Analysts predicted previously that the index, which tracks price movements across a broad range of goods and services, would rise 0.2% to show inflation is 8.7% on a year-over-year basis.
Instead, inflation remained unchanged last month, a sign the Federal Reserve’s interest rate hikes are taking the steam out of rising prices.
Previously, inflation showed a 9.1% increase in prices in the 12 months through June, rising 1.3% on a monthly basis.
While the reading was flat, it is retreating as high months of inflation become worked out of the yearly calculation, with volatile months becoming excluded and replaced with more timid data points.
“This was a strong report for risk assets,” Tom Dunleavy, senior research analyst at Messari told Decrypt. “This inflation report is extremely positive if you are looking for less rate hikes in the back of the year.”
The crypto market reacted negatively following the previous two CPI reports.
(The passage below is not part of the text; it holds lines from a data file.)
(* ===== verification/Indexes.v ===== *)
(** * The documents in the database, and their indexes

    The struct tags and [ensureIndexes] of [app/repository/mongodb.go]: under
    which keys a document is stored, and which indexes the collections have. What
    the database refuses to store twice, which [Mongo.conflicts] says in terms of
    the documents, is what the unique ones among these indexes say. *)

From S2P Require Import Prelude GoString Strconv Pb RoomId Mongo.

(** ** BSON *)

Inductive bson : Type :=
  | BString (s : string)
  | BStrings (l : list string)
  | BInt (z : Z)
  | BBool (b : bool)
  | BDate (t : GoTime)
  | BOid (n : N).

#[global] Instance bson_eq_dec : EqDecision bson.
Proof. solve_decision. Defined.

Definition bson_id (i : doc_id) : bson := match i with IdStr s => BString s | IdOid n => BOid n end.

(** [omitempty] *)
Definition empty_value (v : bson) : bool :=
  match v with
  | BString s => String.eqb s ""
  | BStrings l => bool_decide (l = [])
  | BInt z => (z =? 0)%Z
  | BBool b => negb b
  | BDate t => IsZero t
  | BOid _ => false
  end.
Definition omitempty (k : string) (v : bson) : list (string * bson) := if empty_value v then [] else [(k, v)].

(** A document by the tags of its struct. *)
Definition marshal {D} (c : coll D) : D → list (string * bson) :=
  match c with
  | Conversations => λ d,
      [("_id", BString (cd_ID d)); ("type", BString (cd_Type d)); ("participants", BStrings (cd_Participants d))]
      ++ omitempty "group_name" (BString (cd_GroupName d)) ++ omitempty "group_photo" (BString (cd_GroupPhoto d))
      ++ omitempty "description" (BString (cd_Description d)) ++ omitempty "member_count" (BInt (cd_MemberCount d))
      ++ omitempty "last_message" (BString (cd_LastMessage d)) ++ omitempty "last_message_id" (BString (cd_LastMessageID d))
      ++ omitempty "last_message_at" (BDate (cd_LastMessageAt d))
      ++ [("created_by", BString (cd_CreatedBy d)); ("created_at", BDate (cd_CreatedAt d))]
  | GroupMembers => λ d,
      [("_id", bson_id (gm_ID d)); ("conversation_id", BString (gm_ConversationID d)); ("user_id", BString (gm_UserID d));
       ("role", BString (gm_Role d)); ("joined_at", BDate (gm_JoinedAt d)); ("status", BString (gm_Status d))]
  | Messages => λ d,
      [("_id", BString (md_ID d))] ++ omitempty "message_id" (BString (md_MessageID d))
      ++ [("conversation_id", BString (md_ConversationID d)); ("sender_id", BString (md_SenderID d));
          ("message_type", BString (md_MessageType d)); ("content", BString (md_Content d));
          ("created_at", BDate (md_CreatedAt d))]
      ++ omitempty "delivered_at" (BDate (md_DeliveredAt d)) ++ omitempty "media_key" (BString (md_MediaKey d))
      ++ omitempty "media_name" (BString (md_MediaName d)) ++ omitempty "media_mime_type" (BString (md_MediaMimeType d))
      ++ omitempty "media_size_bytes" (BInt (md_MediaSizeBytes d))
      ++ omitempty "reply_to_message_id" (BString (md_ReplyToMessageID d))
      ++ [("is_deleted", BBool (md_IsDeleted d))] ++ omitempty "edited_at" (BDate (md_EditedAt d))
      ++ omitempty "room_id" (BString (md_RoomID d)) ++ omitempty "user_id" (BString (md_UserID d))
      ++ omitempty "text_body" (BString (md_TextBody d)) ++ omitempty "sent_at" (BDate (md_SentAt d))
  | MessageRead => λ d,
      [("_id", BString (mr_ID d)); ("conversation_id", BString (mr_ConversationID d));
       ("sender_id", BString (mr_SenderID d)); ("content", BString (mr_Content d)); ("read_by", BStrings (mr_ReadBy d))]
  | Receipts => λ d,
      [("_id", bson_id (rr_ID d)); ("room_id", BString (rr_RoomID d)); ("user_id", BString (rr_UserID d));
       ("last_read_at", BDate (rr_LastReadAt d)); ("last_read_msg_id", BString (rr_LastReadMsgID d))]
  | Media => λ d,
      [("_id", BString (mu_MediaKey d)); ("uploader_id", BString (mu_UploaderID d)); ("room_id", BString (mu_RoomID d));
       ("file_name", BString (mu_FileName d)); ("mime_type", BString (mu_MimeType d));
       ("size_bytes", BInt (mu_SizeBytes d)); ("uploaded_at", BDate (mu_UploadedAt d))]
      ++ omitempty "expires_at" (BDate (mu_ExpiresAt d))
  end.

(** The value under a key, if the document has one. *)
Definition field (k : string) (doc : list (string * bson)) : option bson :=
  match list_find (λ kv, kv.1 = k) doc with Some (_, (_, v)) => Some v | None => None end.

(** ** Indexes *)

(** [mongo.IndexModel]: its keys, each with its direction, its name, and [SetUnique]. *)
Record IndexModel : Type := mkIndex { ix_keys : list (string * Z); ix_name : string; ix_unique : bool }.

(** The calls of [ensureIndexes], by collection. *)
Definition index_calls : list (string * list IndexModel) :=
  [(coll_name Conversations,
     [mkIndex [("participants", 1%Z)] "conv_participants" false; mkIndex [("type", 1%Z)] "conv_type" false]);
   (coll_name GroupMembers,
     [mkIndex [("conversation_id", 1%Z); ("user_id", 1%Z)] "gm_conv_user" true; mkIndex [("user_id", 1%Z)] "gm_user" false]);
   (coll_name Messages,
     [mkIndex [("conversation_id", 1%Z); ("created_at", (-1)%Z)] "conv_time" false;
      mkIndex [("room_id", 1%Z); ("sent_at", (-1)%Z)] "room_time" false]);
   (coll_name MessageRead, [mkIndex [("conversation_id", 1%Z)] "mr_conv" false])].

(** [ensureIndexes], over the driver's [CreateMany]; the errors are dropped. *)
Definition ensureIndexes {G} (CreateMany : string → list IndexModel → G → G * option string) (s : G) : G :=
  foldl (λ s call, (CreateMany call.1 call.2 s).1) s index_calls.

(** The index that every collection has of its own. *)
Definition id_index : IndexModel := mkIndex [("_id", 1%Z)] "_id_" true.

Definition indexes_of {D} (c : coll D) : list IndexModel :=
  id_index :: concat (snd <$> filter (λ call, call.1 = coll_name c) index_calls).

(** Two documents with the same values under every key of an index. *)
Definition same_under {D} (c : coll D) (ix : IndexModel) (d e : D) : Prop :=
  Forall (λ k, field k.1 (marshal c d) = field k.1 (marshal c e)) (ix_keys ix).

Definition unique_indexes {D} (c : coll D) : list IndexModel := filter (λ ix, ix_unique ix = true) (indexes_of c).

Lemma unique_indexes_eq {D} (c : coll D) :
  unique_indexes c = match c with
    | GroupMembers => [id_index; mkIndex [("conversation_id", 1%Z); ("user_id", 1%Z)] "gm_conv_user" true]
    | _ => [id_index]
    end.
Proof. by destruct c. Qed.


(** The keys under which a document is stored are distinct, so that [field] is the value. *)
Lemma omitempty_keys k v : (omitempty k v).*1 `sublist_of` [k].
Proof. unfold omitempty. case_match; [apply sublist_nil_l|done]. Qed.

Definition keys {D} (c : coll D) : list string :=
  match c with
  | Conversations => ["_id"; "type"; "participants"; "group_name"; "group_photo"; "description"; "member_count";
      "last_message"; "last_message_id"; "last_message_at"; "created_by"; "created_at"]
  | GroupMembers => ["_id"; "conversation_id"; "user_id"; "role"; "joined_at"; "status"]
  | Messages => ["_id"; "message_id"; "conversation_id"; "sender_id"; "message_type"; "content"; "created_at";
      "delivered_at"; "media_key"; "media_name"; "media_mime_type"; "media_size_bytes"; "reply_to_message_id";
      "is_deleted"; "edited_at"; "room_id"; "user_id"; "text_body"; "sent_at"]
  | MessageRead => ["_id"; "conversation_id"; "sender_id"; "content"; "read_by"]
  | Receipts => ["_id"; "room_id"; "user_id"; "last_read_at"; "last_read_msg_id"]
  | Media => ["_id"; "uploader_id"; "room_id"; "file_name"; "mime_type"; "size_bytes"; "uploaded_at"; "expires_at"]
  end.

Theorem marshal_keys {D} (c : coll D) (d : D) : NoDup (marshal c d).*1.
Proof.
  apply (sublist_NoDup _ (keys c)); [destruct c; decide_now|].
  destruct c; cbn [marshal keys]; rewrite ?fmap_app; cbn [fmap list_fmap fst app];
    repeat first [apply sublist_skip | apply sublist_nil_l
      | match goal with |- (omitempty ?k _).*1 ++ _ `sublist_of` ?k :: ?l =>
          apply (sublist_app _ [k] _ l); [apply omitempty_keys|] end
      | apply omitempty_keys].
Qed.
This time around, though, markets rallied on the suggestion that inflation could’ve peaked after running at its highest pace in four decades.
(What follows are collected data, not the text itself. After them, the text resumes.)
(* ===== verification/Sha1.v ===== *)
(** * SHA-1

    [crypto/sha1] of Go's library, with which [app/storage/cloudinary.go] signs an
    upload: the padding, the message schedule and the eighty rounds on 32-bit words
    (natural numbers below 2^32, additions reduced), and the digest in lower-case
    hexadecimal, which is [fmt.Sprintf("%x", h.Sum(nil))]. *)

From S2P Require Import Prelude GoString.
From Stdlib Require Import Ascii.

Local Open Scope N_scope.

Definition w32 (n : N) : N := N.land n (N.ones 32).
Definition add32 (a b : N) : N := w32 (a + b).
Definition rotl (k x : N) : N := N.lor (w32 (N.shiftl x k)) (N.shiftr x (32 - k)).
Definition not32 (x : N) : N := N.lxor x (N.ones 32).

(** Big-endian bytes: the lowest [k] of a number, and the number of a list. *)
Fixpoint be_bytes (k : nat) (n : N) : list byte :=
  match k with
  | O => []
  | S k => be_bytes k (N.shiftr n 8) ++ [ascii_of_N (N.land n 255)]
  end.
Definition be_word (l : list byte) : N := foldl (λ w c, N.shiftl w 8 + code c) 0 l.

(** A one bit, zeros up to 56 bytes modulo 64, and the length in bits. *)
Definition padding (len : nat) : list byte :=
  let zeros := ((55 + 64 - len mod 64) mod 64)%nat in
  ascii_of_N 128 :: replicate zeros (ascii_of_N 0) ++ be_bytes 8 (N.of_nat len * 8).

Fixpoint chunk (k : nat) (fuel : nat) (l : list byte) : list (list byte) :=
  match fuel with
  | O => []
  | S fuel => match l with [] => [] | _ => take k l :: chunk k fuel (drop k l) end
  end.
Definition chunks_of (k : nat) (l : list byte) : list (list byte) := chunk k (length l) l.

(** The schedule, the newest word first. *)
Fixpoint extend (n : nat) (w : list N) : list N :=
  match n with
  | O => w
  | S n => extend n (rotl 1 (N.lxor (N.lxor (nth 2 w 0) (nth 7 w 0)) (N.lxor (nth 13 w 0) (nth 15 w 0))) :: w)
  end.
Definition schedule (block : list byte) : list N := rev (extend 64 (rev (be_word <$> chunks_of 4 block))).

Record digest : Type := mkDigest { h0 : N; h1 : N; h2 : N; h3 : N; h4 : N }.

Definition init : digest := mkDigest 1732584193 4023233417 2562383102 271733878 3285377520.

Definition round (i : nat) (w : N) (d : digest) : digest :=
  let '(mkDigest a b c d e) := d in
  let '(f, k) :=
    if (i <? 20)%nat then (N.lor (N.land b c) (N.land (not32 b) d), 1518500249)
    else if (i <? 40)%nat then (N.lxor (N.lxor b c) d, 1859775393)
    else if (i <? 60)%nat then (N.lor (N.lor (N.land b c) (N.land b d)) (N.land c d), 2400959708)
    else (N.lxor (N.lxor b c) d, 3395469782) in
  mkDigest (w32 (rotl 5 a + f + e + k + w)) a (rotl 30 b) c d.

Fixpoint rounds (i : nat) (ws : list N) (d : digest) : digest :=
  match ws with [] => d | w :: ws => rounds (S i) ws (round i w d) end.

Definition process (d : digest) (block : list byte) : digest :=
  let r := rounds 0 (schedule block) d in
  mkDigest (add32 (h0 d) (h0 r)) (add32 (h1 d) (h1 r)) (add32 (h2 d) (h2 r)) (add32 (h3 d) (h3 r))
    (add32 (h4 d) (h4 r)).

Definition sum (l : list byte) : list byte :=
  let d := foldl process init (chunks_of 64 (l ++ padding (length l))) in
  [h0 d; h1 d; h2 d; h3 d; h4 d] ≫= be_bytes 4.

Definition hex (n : N) : byte := ascii_of_N (if n <? 10 then 48 + n else 87 + n).
Definition hex_bytes (l : list byte) : list byte := l ≫= λ c, [hex (code c / 16); hex (code c mod 16)].

Definition sha1_hex (s : string) : string := str (hex_bytes (sum (bytes s))).

(** ** The sizes of the parts, and the test vectors of FIPS 180 *)

Lemma length_be_bytes k n : length (be_bytes k n) = k.
Proof. revert n. induction k as [|k IH]; intros n; simpl; [done|]. rewrite length_app, IH. simpl. lia. Qed.

Lemma padded_blocks l : (length (l ++ padding (length l)) mod 64 = 0)%nat.
Proof.
  rewrite length_app. unfold padding. cbv zeta. rewrite length_cons, length_app, length_replicate, length_be_bytes.
  set (n := length l). pose proof (Nat.div_mod_eq n 64). pose proof (Nat.mod_upper_bound n 64 ltac:(lia)).
  set (r := (n mod 64)%nat) in *. set (q := (n / 64)%nat) in *.
  assert (Hz : ((55 + 64 - r) mod 64 = if decide (r ≤ 55)%nat then 55 - r else 119 - r)%nat).
  { case_decide.
    - replace (55 + 64 - r)%nat with (55 - r + 1 * 64)%nat by lia. rewrite Nat.Div0.mod_add. apply Nat.mod_small. lia.
    - rewrite Nat.mod_small by lia. lia. }
  rewrite Hz. case_decide.
  - replace (n + S (55 - r + 8))%nat with (0 + (q + 1) * 64)%nat by lia. by rewrite Nat.Div0.mod_add.
  - replace (n + S (119 - r + 8))%nat with (0 + (q + 2) * 64)%nat by lia. by rewrite Nat.Div0.mod_add.
Qed.

Lemma length_sum l : length (sum l) = 20%nat.
Proof. unfold sum. cbv zeta. cbn [mbind list_bind]. by rewrite !length_app, !length_be_bytes. Qed.

Lemma length_hex_bytes l : length (hex_bytes l) = (2 * length l)%nat.
Proof. induction l as [|c l IH]; simpl in *; [done|]. rewrite IH. lia. Qed.

Lemma length_sha1_hex s : slen (sha1_hex s) = 40%nat.
Proof. unfold sha1_hex. by rewrite <-length_bytes, bytes_str, length_hex_bytes, length_sum. Qed.

Example sha1_abc : sha1_hex "abc" = "a9993e364706816aba3e25717850c26c9cd0d89d".
Proof. vm_compute. reflexivity. Qed.
Example sha1_empty : sha1_hex "" = "da39a3ee5e6b4b0d3255bfef95601890afd80709".
Proof. vm_compute. reflexivity. Qed.
Example sha1_two_blocks :
  sha1_hex "abcdbcdecdefdefgefghfghighijhijkijkljklmklmnlmnomnopnopq" = "84983e441c3bd26ebaae4aa1f95129e5e54670f1".
Proof. vm_compute. reflexivity. Qed.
“It's like the numbers are everything now, essentially,” Kaiko’s Director of Research Clara Medalie told Decrypt. “Over the past six to eight months, these inflation reports have been tightly correlated to volatility for both stocks and equities.”
In the hour following the report's release, Bitcoin was up 4.4% and Ethereum was up 7.5%, pushing daily gains for the coin to 3.5% and 7.2%, respectively, according to CoinMarketCap.
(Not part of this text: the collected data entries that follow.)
(** A new direct room: PostgreSQL first, MongoDB beside it, the room store if neither gave an id. *)
Definition create_dm (now : GoTime) (userA userB createdBy : string) (s : t) : handled CreateRoomResponse :=
  let with_pg :=
    match on_pg (RoomRepository.GetOrCreateDM now userA userB createdBy) s with
    | None => (s, Ok ("", ""))
    | Some (s, Ok meta) => (s, Ok (RoomRepository.RoomID meta, RoomRepository.Name meta))
    | Some (s, Err e) => (s, Err e)
    end in
  match with_pg with
  | (s, Err e) => refuse Internal ("create DM (pg): " +:+ e) s
  | (s, Ok (roomID, name)) =>
      let '(s, roomID) :=
        match on_mongo (MessageRepository.CreateOrGetDirectConversation now userA userB createdBy) s with
        | None => (s, roomID)
        | Some (s, Err _) => (s, roomID)
        | Some (s, Ok conv) => (s, if String.eqb roomID "" then ConversationDetail_ConversationId conv else roomID)
        end in
      if String.eqb roomID "" then
        let '(rs, meta) := RoomStore.CreateDM now userA userB createdBy (rooms s) in
        let s := s <| rooms := rs |> in
        match meta with
        | Err e => refuse Internal ("create DM: " +:+ e) s
        | Ok meta => reply (mkCreateRoomResponse (RoomStore.RoomID meta) (RoomStore.Name meta)) s
        end
      else reply (mkCreateRoomResponse roomID name) s
  end.

(** A new group: the first of MongoDB, PostgreSQL and the room store that takes it. *)
Definition create_group (uuid : string) (unix_nano : Z) (now : GoTime) (name createdBy : string)
    (memberIDs : list string) (s : t) : handled CreateRoomResponse :=
  let fallback s :=
    match on_pg (RoomRepository.CreateGroup now ("group:" +:+ uuid) name createdBy memberIDs) s with
    | Some (s, Err e) => refuse Internal ("create group (pg): " +:+ e) s
    | Some (s, Ok meta) => reply (mkCreateRoomResponse (RoomRepository.RoomID meta) (RoomRepository.Name meta)) s
    | None =>
        let '(rs, meta) := RoomStore.CreateGroup now uuid name createdBy memberIDs (rooms s) in
        let s := s <| rooms := rs |> in
        match meta with
        | Err e => refuse Internal ("create group: " +:+ e) s
        | Ok meta => reply (mkCreateRoomResponse (RoomStore.RoomID meta) (RoomStore.Name meta)) s
        end
    end in
  match on_mongo (MessageRepository.CreateGroupConversation order unix_nano now name "" "" createdBy memberIDs) s with
  | Some (s, Ok conv) =>
      reply (mkCreateRoomResponse (ConversationDetail_ConversationId conv) (ConversationDetail_GroupName conv)) s
  | Some (s, Err _) => fallback s
  | None => fallback s
  end.

Definition CreateRoom (uuid : string) (unix_nano : Z) (now : GoTime) (req : CreateRoomRequest) (s : t)
    : handled CreateRoomResponse :=
  let createdBy := CreateRoomRequest_CreatedBy req in
  if String.eqb createdBy "" then refuse InvalidArgument "created_by is required" s
  else if (CreateRoomRequest_Type req =? RoomType_ROOM_TYPE_DM)%Z then
    match CreateRoomRequest_MemberIds req with
    | [userA; userB] => create_dm now userA userB createdBy s
    | _ => refuse InvalidArgument "DM requires exactly 2 member_ids" s
    end
  else if (CreateRoomRequest_Type req =? RoomType_ROOM_TYPE_GROUP)%Z then
    if String.eqb (CreateRoomRequest_Name req) "" then
      refuse InvalidArgument "name is required for a group room" s
    else create_group uuid unix_nano now (CreateRoomRequest_Name req) createdBy (CreateRoomRequest_MemberIds req) s
  else refuse InvalidArgument "unknown room type" s.

Definition maxFileBytes : Z := 100 * 1024 * 1024.

Definition upload_key (now : GoTime) (req : UploadRequest) : string :=
  ReplaceAll ("rooms/" +:+ UploadRequest_RoomId req +:+ "/" +:+ UploadRequest_UserId req +:+ "/"
              +:+ itoa (to_unix_milli now) +:+ "/" +:+ UploadRequest_FileName req) ":"%char "_"%char.

Definition RequestUpload (now : GoTime) (clock : nat → GoTime) (req : UploadRequest) (s : t) : handled UploadResponse :=
  match storage s with
  | None => refuse Unimplemented "object storage is not configured on this server" s
  | Some st =>
      if String.eqb (UploadRequest_UserId req) "" || String.eqb (UploadRequest_RoomId req) ""
         || String.eqb (UploadRequest_FileName req) "" then
        refuse InvalidArgument "user_id, room_id, and file_name are required" s
      else if (maxFileBytes <? UploadRequest_FileSizeBytes req)%Z then
        refuse InvalidArgument "file too large: max 100 MB" s
      else
        let key := upload_key now req in
        match PutPresignedURL clock key (UploadRequest_MimeType req) (UploadRequest_FileSizeBytes req) st with
        | Err e => refuse Internal ("generate upload URL: " +:+ e) s
        | Ok (uploadURL, expiresAt) =>
            let s :=
              match msgRepo s with
              | Some _ => spawn (TaskMedia key (UploadRequest_UserId req) (UploadRequest_RoomId req)
                                   (UploadRequest_FileName req) (UploadRequest_MimeType req)
                                   (UploadRequest_FileSizeBytes req) expiresAt) s
              | None => s
              end in
            reply (mkUploadResponse key uploadURL (to_unix_milli expiresAt)) s
        end
  end.

Definition GetDownloadUrl (clock : nat → GoTime) (req : GetDownloadUrlRequest) (s : t) : handled GetDownloadUrlResponse :=
  match storage s with
  | None => refuse Unimplemented "object storage is not configured on this server" s
  | Some st =>
      if String.eqb (GetDownloadUrlRequest_MediaKey req) "" then refuse InvalidArgument "media_key is required" s
      else
        match GetPresignedURL clock (GetDownloadUrlRequest_MediaKey req) st with
        | Err e => refuse Internal ("generate download URL: " +:+ e) s
        | Ok (u, expiresAt) => reply (mkGetDownloadUrlResponse u (to_unix_milli expiresAt)) s
        end
  end.

Definition GetUserRooms (req : GetUserRoomsRequest) (s : t) : handled GetUserRoomsResponse :=
  let userID := GetUserRoomsRequest_UserId req in
  if String.eqb userID "" then refuse InvalidArgument "user_id is required" s
  else
    let st : merged := (∅, []) in
    let st :=
      match pgRooms s with
      | None => st
      | Some q => match RoomRepository.GetUserRoomsDetailed sort_slice userID q with
                  | Err _ => st
                  | Ok l => foldl addRoom st (room_of_pg <$> l)
                  end
      end in
    let st :=
      match msgRepo s with
      | None => st
      | Some g => match MessageRepository.GetUserRooms userID g with
                  | Err _ => st
                  | Ok l => foldl addRoom st (room_of_mongo <$> l)
                  end
      end in
    reply (mkGetUserRoomsResponse (merged_rooms st)) s.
Other coins increased in price, too, including Polkadot, Solana, Uniswap, and Avalanche, all rising above 5% in the hour after the report’s release.
After announcing another interest rate hike of 75 basis points during its last meeting, the central bank’s chairman Jerome Powell said it would stop issuing forward guidance, leaving investors in the dark as to the Fed’s future course for monetary policy.
The Fed has been targeting inflation aggressively by making it more expensive for businesses and consumers to borrow, cooling the economy as demand for goods and services diminishes.
Dunleavy of Messari added, “The Fed is looking for signs that consumers are slowing their spending.” The latest CPI report now suggests that this may indeed be the case.
If inflation has peaked, the Fed won’t have to raise rates as much as they have so far this year.
Institutional investors have fled more speculative assets, including tech stocks and crypto, amid heightened interest rates that diminish growth, buying into more relatively stable investments, such as corporate bonds and U.S. Treasuries.
Dunleavy said that analysts put the chances of a third rate hike of 75 basis points at 80% prior to the latest release but that number “dropped to minuscule levels” following Wednesday’s flat reading.